That was quick.
The report reveals that Quibi founder Jeffrey Katzenberg revealed the shutdown on Wednesday during a call to investors. Katzenberg and Quibi chief executive officer Meg Whitman had raised $1.75 billion for the start-up from investors such as Walt Disney Co., NBCUniversal and WarnerMedia.
The streaming service has experienced several issues since it launched in April, mainly lower-than-expected viewership and downloads caused by the coronavirus pandemic. Quibi was initially available only on mobile devices, but the company later made the streaming service accessible through televisions due to stay-at-home orders.
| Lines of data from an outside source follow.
(** A precompiled contract never gives back more gas than it was given: on
    success it keeps exactly its price, on failure everything, and then it
    returns nothing.  Only the modular exponentiation can panic. *)
Theorem Precompiled_Run_gas c config :
  contract_ok c →
  let price := contract_gas (c_CodeAddress c) (c_Input c) config in
  match Precompiled_Run c config with
  | Ret r => go_bytes (ReturnValue r) ∧
             (if Succeeded r then price ≤ c_Gas c ∧ GasLeft r = c_Gas c - price
              else GasLeft r = 0 ∧ ReturnValue r = [])
  | Panic => c_CodeAddress c = 5
  | NoFuel => False
  end.
Proof. apply Precompiled_Run_spec. Qed.

Lemma Precompiled_Run_post c config :
  contract_ok c →
  match Precompiled_Run c config with
  | Ret r => 0 ≤ GasLeft r ≤ c_Gas c ∧ go_bytes (ReturnValue r)
  | Panic => c_CodeAddress c = 5
  | NoFuel => False
  end.
Proof.
  intros Hc. pose proof (Precompiled_Run_spec c config Hc) as Hs.
  pose proof (contract_gas_nonneg (c_CodeAddress c) (c_Input c) config (proj1 (ct_input _ Hc))).
  destruct (Precompiled_Run c config) as [r| |]; [|done..]. destruct Hs as [Hb Hs]. split; [|done].
  destruct (ct_gas _ Hc). destruct (Succeeded r); destruct Hs; lia.
Qed.
End laws.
Quibi was expected to be a revolutionary player in the streaming service market, differentiating itself by offering content all under 10 minutes. The streaming service broke up its content into three categories: movies told in chapters, episodic shows and daily essentials. Content included scripted and unscripted shows as well as daily news.
Although Quibi didn’t resonate with many, the streaming service managed to tap a lengthy list of today’s biggest celebrities and talent for its content, including the likes of Liam Hemsworth, Christoph Waltz, Chance the Rapper, Sophie Turner, Joe Jonas, Chrissy Teigen and many others.
Quibi was also nominated for 10 Emmy Awards this September, winning two for its police drama “#FreeRayshawn,” which starred Laurence Fishburne and Jasmine Cephas Jones.
The streaming service is also enmeshed in a lawsuit with video technology firm Eko, which is claiming it should get credit for Quibi’s video streaming technology.